Dienstag: Arkoúdi - Stemnítsa

Arkoúdi - Pírgos - Olympia - Dimistána - Stemnítsa

Morgens an einer Strandbar gefrühstückt (und somit doch wieder 45 € die Nacht bezahlt) und ein Kärtchen des Hotels Soulis abgegriffen (aktuell 60 Euro sagt uns Elisabeth, die britische Begleiterin des Deutschen, der uns abends angesprochen hatte).

Auf dem Weg bei einer Apotheke gehalten, die Stiche nerven nachts total! Der Apotheker holt die Ärztin von nebenan, die holt ihre englischsprechende Assistentin - wo ich denn gewesen sei ...  Ich soll mit rüber zur offiziellen Sprechstunde, an allen vorbei, es begutachten dann vier Menschen diese roten Pusteln. Ich vermute inzwischen, dass ich mir die Stiche von in den den ollen Tüchern lebendem Getier in den Klöstern geholt habe. Antibiotika will ich nicht, aber die Cortisonsalbe bringt deutlich Linderung. Wolle bedankt sich auf englisch für die Geduld der Wartenden und bekommt von der Assistentin ein entzückendes Lächeln und die Antwort "Wir sind Griechen".

Olympia: gut ist der Tipp, erst ins Museum zu gehen und dann über das Gelände, man kann sich einiges dann tatsächlich besser vorstellen. 

Hübsche Orte in den Bergen, die Häuser aus dem grauen Stein der Felsen. Es gibt immer wieder auf diesen Fahrten zwei Gerüche, einen sehr süssen Blütengeruch und einen fast scharfen, würzigen, der an ganz frühe Reisen nach Griechenland und Italien erinnert, wenn man in der Mittagshitze mit dem Rucksack durch die Gegend stapfte.

Nach etwas Suchen (die geplante kleine Pension in Karítena ist belegt) ein Guesthouse in Stemnítsa genommen, sehr nette ältere Leute. Wolle fragte einen Menschen am Kiosk, der verwies per Fingerzeig aufs Cafe, im Cafe einer der Dauersitzer per Fingerzeig auf eine ältere Dame, diese führt Wolle zur ihrer Tochter. Die spricht sehr gutes Englisch und ist ausgesprochen hilfsbereit - sie könnte Tourismusmanagerin des Ortes werden!
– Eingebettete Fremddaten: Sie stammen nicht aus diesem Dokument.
(* ===== verification/Hosting.v ===== *)
(** * A provider behind the broker

    A provider process that the network makes reachable at its URL.  [HostLaws] is
    what a client relies on of tonic and of the network: connecting succeeds, a call
    runs the provider's handler once on its state and brings back its answer, and
    nothing else touches that state.  Under these laws the broker hands an intent to
    the provider that is registered for it and brings back the provider's answer. *)

From S2P Require Import Prelude RustStd Common Proto Query Registry.
From S2P Require Import RegistryFacts RegistrySpec Ess EssFacts StreamingEss.
From S2P Require Import Connection Execution Broker BrokerFacts.
From S2P Require Import BrokerConnections ExecutionFacts Server ServerFacts.
From S2P Require Import ServerTotality.

(** The answer of a handler and what reaches the caller: a status is an error. *)
Definition arrives (sent : result FulfillResponse Status) (got : result FulfillResponse Error) : Prop :=
  match sent, got with
  | Ok r, Ok r' => r' = r
  | Err _, Err _ => True
  | _, _ => False
  end.

(** A provider of state [P]: its URL, its handler, and its state in the network. *)
Class ProviderHost `{!UrlLib, !Transport} (P : Type) : Type := {
  host_url : Url;
  host_handler : ProviderFulfillRequest → P → outcome (result FulfillResponse Status * P);
  hosted : net → P
}.

Class HostLaws `{!UrlLib, !HashOrder, !Transport} `{!Channels unit (result Event Status)} (P : Type)
    `{!ProviderHost P} : Prop := {
  host_accepts n : ∃ c n', client_connect (url_to_string host_url) n = (Ok c, n');
  host_unmoved v n : hosted (client_connect v n).2 = hosted n;
  host_elsewhere c v req n :
    connected_to c v → v ≠ host_url → hosted (client_fulfill c req n).2 = hosted n;
  host_runs c req n res p :
    connected_to c host_url → host_handler req (hosted n) = Return (res, p) →
    hosted (client_fulfill c req n).2 = p ∧ arrives res (client_fulfill c req n).1
}.

Section hosting.
Context `{!UrlLib, !HashOrder, !RegexLib, !Transport} `{!Channels unit (result Event Status)}.
Context {P : Type} `{!ProviderHost P, !HostLaws P}.
#[local] Abbreviation MainServer := (IntentBrokeringServer (Composite IntentBroker StreamingRef)).
#[local] Abbreviation registered_for self ic :=
  (external_services_by_intent (registry self) !! ic).
Implicit Types (self : MainServer) (w : World).

(** The provider's state in the broker's world. *)
Definition provider_state w : P := hosted (network w).2.

(** ** Calls that reach the provider *)
Lemma execute_remote_hosted owners (p : ReusableProvider GrpcProvider) arg cells (n : net) res s :
  cells_ok owners cells → owners !! connected_inner p = Some host_url →
  grpc_url (inner p) = host_url →
  host_handler (mkProviderFulfillRequest (Some arg)) (hosted n) = Return (res, s) →
  let '(res', (_, n')) := execute_remote p arg (cells, n) in
  hosted n' = s ∧ match res with Ok r => res' = Ok r | Err _ => ∃ st, res' = Err st ∧ code st = Unknown end.
Proof.
  intros Hok Hown Hu Hrun. destruct p as [[u] i]. simpl in Hown, Hu. subst u.
  unfold execute_remote. simpl.
  assert (∀ c cells' (n' : net), connected_to c host_url → hosted n' = hosted n →
    let '(res', (_, n')) :=
      (let '(res, w) := reusable_connected c (mkProviderFulfillRequest (Some arg)) (cells', n') in
       (map_err (λ e, mkStatus Unknown
         ("Error when invoking provider: '" +:+ Error_display e +:+ "'.")) res, w)) in
    hosted n' = s ∧
    match res with Ok r => res' = Ok r | Err _ => ∃ st, res' = Err st ∧ code st = Unknown end) as Hgo.
  { intros c cells' n' Hc Hn. unfold reusable_connected, fulfill_provider, channel_connected, grpc_fulfill.
    rewrite <- Hn in Hrun. destruct (host_runs _ _ _ _ _ Hc Hrun) as [Hs Ha].
    destruct (client_fulfill c _ n') as [[resp|e] n'']; simpl in *; (split; [done|]);
      destruct res; simpl in Ha; [congruence|done|done|by eexists]. }
  destruct (cells !! i) as [[c|]|] eqn:Hi; simpl.
  - apply Hgo; [|done]. destruct Hok as [_ Hc]. destruct (Hc i c Hi) as (u' & Hu' & Hcon). congruence.
  - unfold grpc_connect. simpl. destruct (host_accepts n) as (c & n' & Hcon).
    pose proof (host_unmoved (url_to_string host_url) n) as Hn. rewrite Hcon in *. simpl in *.
    apply Hgo; [by exists n, n'|done].
  - apply lookup_ge_None in Hi. destruct Hok as [Hlen _]. apply lookup_lt_Some in Hown. lia.
Qed.

(** An intent that only the provider is registered for is answered by its handler. *)
Lemma fulfill_hosted initial self w request i e svc res s :
  server_ok initial self w → rf_intent request = Some i → intent_enum i = Some e →
  url svc = host_url →
  registered_for self (mkIntentConfiguration (rf_namespace request) (map_intent_variant e)) =
    Some {[svc]} →
  host_handler (mkProviderFulfillRequest (Some i)) (provider_state w) = Return (res, s) →
  ∃ res' w', fulfill self request w = Return (res', w') ∧ provider_state w' = s ∧
    match res with
    | Ok r => res' = Ok (mkFulfillResponse (fulfillment r))
    | Err _ => ∃ st, res' = Err st ∧ code st = Unknown
    end.
Proof.
  intros Hok Hi He Hu Hreg Hrun. destruct (srv_cells _ _ _ Hok) as (owners & Hc & Ho).
  pose proof (srv_synced _ _ _ Hok
    (mkIntentConfiguration (rf_namespace request) (map_intent_variant e))) as Hs.
  rewrite Hreg in Hs. destruct Hs as (b & Hb & Hfor).
  rewrite (fulfill_resolved _ _ _ _ _ _ Hi He Hb). pose proof (Ho _ _ Hb) as Hown.
  destruct Hfor as [l c b1 b2 Hl Hll Hcl Hcc _ _|sv b Hsv _ [cell ->]].
  { apply elem_of_singleton in Hl, Hcl. congruence. }
  apply elem_of_singleton in Hsv as ->. simpl in Hown. unfold provider_state in *.
  cbn [execute binding_into_runtime_binding fst snd]. destruct (network w) as [cells n].
  pose proof (execute_remote_hosted owners (mkReusableProvider (mkGrpcProvider (url svc)) cell) i
    cells n res s Hc ltac:(simpl; congruence) Hu Hrun) as Hex.
  destruct (execute_remote _ i (cells, n)) as [res' [cells' n']]. destruct Hex as [Hn Hres].
  cbn [mbind outcome_bind]. do 2 eexists. split; [done|]. split; [done|].
  destruct res; [by subst|]. destruct Hres as (st & -> & ?). by exists st.
Qed.

(** ** Calls that do not *)
Fixpoint binding_elsewhere (b : Binding) : Prop :=
  match b with
  | BRemote p => grpc_url (inner p) ≠ host_url
  | BFallback b1 b2 => binding_elsewhere b1 ∧ binding_elsewhere b2
  | _ => True
  end.

Lemma execute_remote_elsewhere owners (p : ReusableProvider GrpcProvider) arg cells (n : net) :
  cells_ok owners cells → owners !! connected_inner p = Some (grpc_url (inner p)) →
  grpc_url (inner p) ≠ host_url →
  hosted (execute_remote p arg (cells, n)).2.2 = hosted n.
Proof.
  intros Hok Hown Hne. destruct p as [[u] i]. unfold execute_remote. simpl in *.
  assert (∀ c cells' (n' : net), connected_to c u →
    hosted (let '(res, w) := reusable_connected c (mkProviderFulfillRequest (Some arg)) (cells', n') in
       (map_err (λ e, mkStatus Unknown
         ("Error when invoking provider: '" +:+ Error_display e +:+ "'.")) res, w)).2.2 = hosted n') as Hgo.
  { intros c cells' n' Hc. unfold reusable_connected, fulfill_provider, channel_connected, grpc_fulfill.
    pose proof (host_elsewhere c u (mkProviderFulfillRequest (Some arg)) n' Hc Hne) as Hh.
    by destruct (client_fulfill c _ n'). }
  destruct (cells !! i) as [[c|]|] eqn:Hi; simpl.
  - apply Hgo. destruct Hok as [_ Hc]. destruct (Hc i c Hi) as (u' & Hu' & Hcon). congruence.
  - unfold grpc_connect. simpl. pose proof (host_unmoved (url_to_string u) n) as Hn.
    destruct (client_connect _ n) as [[c|e] n'] eqn:Hcon; simpl in *; [|done].
    etrans; [apply Hgo; by exists n, n'|done].
  - apply lookup_ge_None in Hi. destruct Hok as [Hlen _]. apply lookup_lt_Some in Hown. lia.
Qed.

Lemma execute_elsewhere owners broker b arg cells (n : net) st res cells' (n' : net) st' :
  cells_ok owners cells → binding_owned owners b → binding_elsewhere b →
  execute (binding_into_runtime_binding broker b) arg ((cells, n), st) =
    Return (res, ((cells', n'), st')) →
  hosted n' = hosted n.
Proof.
  revert cells n st res cells' n' st'.
  induction b as [p|b1 IH1 b2 IH2| |u|r]; intros cells n st res cells' n' st' Hok Hown Hel;
    cbn [execute binding_into_runtime_binding].
  - pose proof (execute_remote_elsewhere owners p arg cells n Hok Hown Hel) as Hh. cbn [fst].
    destruct (execute_remote p arg (cells, n)) as [r [c1 n1]]. by intros [= _ <- <- _].
  - destruct Hown as [Ho1 Ho2], Hel as [He1 He2].
    destruct (execute _ arg (cells, n, st)) as [[r1 [[c1 n1] s1]]|] eqn:E1; [|done].
    pose proof (IH1 _ _ _ _ _ _ _ Hok Ho1 He1 E1) as Hn1. cbn [mbind outcome_bind].
    destruct r1; [by intros [= _ <- <- _]|]. intros E2. rewrite <- Hn1.
    destruct (execute_frame _ _ _ _ _ _ _ _ _ _ _ Hok Ho1 E1) as [Hok1 _].
    by eapply IH2.
  - destruct (intent_enum arg) as [[]|]; try done. destruct (regex_from_query _); [|done].
    by intros [= _ _ <- _].
  - by intros [= _ _ <- _].
  - destruct (intent_enum arg) as [[]|]; try done. destruct (serve_subscriptions _ _ _) as [[r1 s1]|]; [|done].
    by intros [= _ _ <- _].
Qed.

Lemma refresh_net changes bindings (cells : list (option channel)) (n : net) :
  (refresh changes bindings (cells, n)).2.2 = n.
Proof.
  unfold refresh. revert bindings cells. induction changes as [|c cs IH]; intros bindings cells; [done|].
  cbn [foldl]. destruct (refresh_step (bindings, (cells, n)) c) as [b1 [c1 n1]] eqn:E.
  assert (n1 = n) as ->; [|apply IH]. revert E. unfold refresh_step.
  destruct (match c with Add ic s => _ | Modify ic s => _ | Remove ic => _ end) as [ic sc].
  destruct (match sc with Some s => _ | None => _ end) as [[l|] [cl|]]; by intros [= _ _ <-].
Qed.

(** What goes on in the broker beside the calls that reach the provider: it handles
    any other call, prunes its registry and serves its own subscriptions. *)
Definition passes_by self (c : Call) : Prop :=
  match c with
  | CallFulfill request =>
      ∀ i e Svc s, rf_intent request = Some i → intent_enum i = Some e →
        registered_for self (mkIntentConfiguration (rf_namespace request) (map_intent_variant e)) =
          Some Svc → s ∈ Svc → url s ≠ host_url
  | _ => True
  end.

Lemma registry_step_state op self w reply r' w' :
  registry_wf (registry self) → observer (registry self) = server_observer →
  step op (registry self) w = Return (reply, r', w') → provider_state w' = provider_state w.
Proof.
  intros Hwf Hobs Hst. destruct (step_changes _ _ _ _ _ _ Hwf Hst) as (_ & changes & _ & Hn).
  rewrite Hobs in Hn. apply notify_bindings in Hn. apply (f_equal (λ x, x.2.2)) in Hn. simpl in Hn.
  unfold provider_state. rewrite Hn. destruct (network w) as [cells n]. by rewrite refresh_net.
Qed.

Lemma prune_state initial now out self w self' w' :
  server_ok initial self w → registry_do self (λ reg w, prune reg now w) w = Return (out, self', w') →
  provider_state w' = provider_state w.
Proof.
  intros Hok. unfold registry_do.
  destruct (prune (registry self) now w) as [[[[sp d] r] w1]|] eqn:E; [|done]. intros [= _ _ <-].
  apply (registry_step_state (OpPrune now) self w (Pruned sp d) r); [apply Hok|apply Hok|].
  simpl. by rewrite E.
Qed.

(** A call that is not [fulfill] does not use the network. *)
Lemma handle_quiet_state mv initial c self w answer self' w' :
  server_ok initial self w → (∀ request, c ≠ CallFulfill request) →
  handle mv c self w = Return (answer, self', w') → provider_state w' = provider_state w.
Proof.
  intros Hok Hc. destruct c as [req now|req now|req|id]; simpl; [| |by destruct (Hc req)|].
  - destruct (announce self req now) as [res s1]. by intros [= _ _ <-].
  - destruct (register self req now w) as [[[res s1] w1]|] eqn:E; [|done]. intros [= _ _ <-].
    apply register_step_registry in E as [[_ ->]|(s & ics & reply & r & Hst & _)]; [done|].
    eapply registry_step_state; [apply Hok|apply Hok|exact Hst].
  - destruct (open _ id (streaming w)) as [[res s]|]; [|done]. by intros [= _ _ <-].
Qed.

Lemma handle_state mv u c self w answer self' w' :
  server_ok (IntentBinder_new u the_streaming_ess) self w → passes_by self c →
  handle mv c self w = Return (answer, self', w') → provider_state w' = provider_state w.
Proof.
  intros Hok Hc. destruct c as [req now|req now|req|id]; [by apply (handle_quiet_state mv _ _ _ _ _ _ _ Hok)..| |].
  - simpl. destruct (fulfill self req w) as [[res w1]|] eqn:E; [|done]. intros [= _ _ <-]. revert E.
    unfold fulfill. destruct (rf_intent req) as [i|] eqn:Hi; simpl; [|by intros [= _ <-]].
    destruct (intent_enum i) as [e|] eqn:He; [|by intros [= _ <-]].
    destruct (resolve _ _ w) as [b|] eqn:Hr; simpl; [|by intros [= _ <-]].
    destruct (srv_cells _ _ _ Hok) as (owners & Hce & Ho). destruct (broker self).
    destruct (resolve_owned _ _ _ _ Ho Hr) as (b' & -> & Hb & Hown).
    unfold provider_state. destruct (network w) as [cells n].
    destruct (execute _ i _) as [[r [[cells' n'] s]]|] eqn:E; [|done]. intros [= _ <-]. simpl.
    eapply execute_elsewhere; [exact Hce|exact Hown| |exact E].
    pose proof (srv_synced _ _ _ Hok
      (mkIntentConfiguration (rf_namespace req) (map_intent_variant e))) as Hs.
    destruct (registered_for self _) as [Svc|] eqn:Hreg.
    + destruct Hs as (b & Hb' & Hfor). rewrite Hb in Hb'. injection Hb' as <-.
      pose proof (λ s, Hc i e Svc s Hi He Hreg) as Hne.
      destruct Hfor as [l cl b1 b2 Hl _ Hcl _ [? ->] [? ->]|sv b1 Hsv _ [? ->]]; simpl; auto.
    + rewrite Hb in Hs. symmetry in Hs. apply elem_of_list_to_map_2 in Hs.
      repeat (apply elem_of_cons in Hs as [[= _ _ ->]|Hs]; [done|]). set_solver.
  - by apply (handle_quiet_state mv _ _ _ _ _ _ _ Hok).
Qed.
End hosting.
Auf der Fahrt abends auf der Strasse zwei Tellergroße Schildkröten gesehen!

Nach dem Abendessen im Cafe noch einen Absacker und zwei hausgemachte leckere Süßigkeiten zu uns genommen. Noch mit einem deutschen Reisenden geplaudert, der schon viel rumgekommen zu sein scheint und es oft vorzieht, einfach im Auto zu schlafen.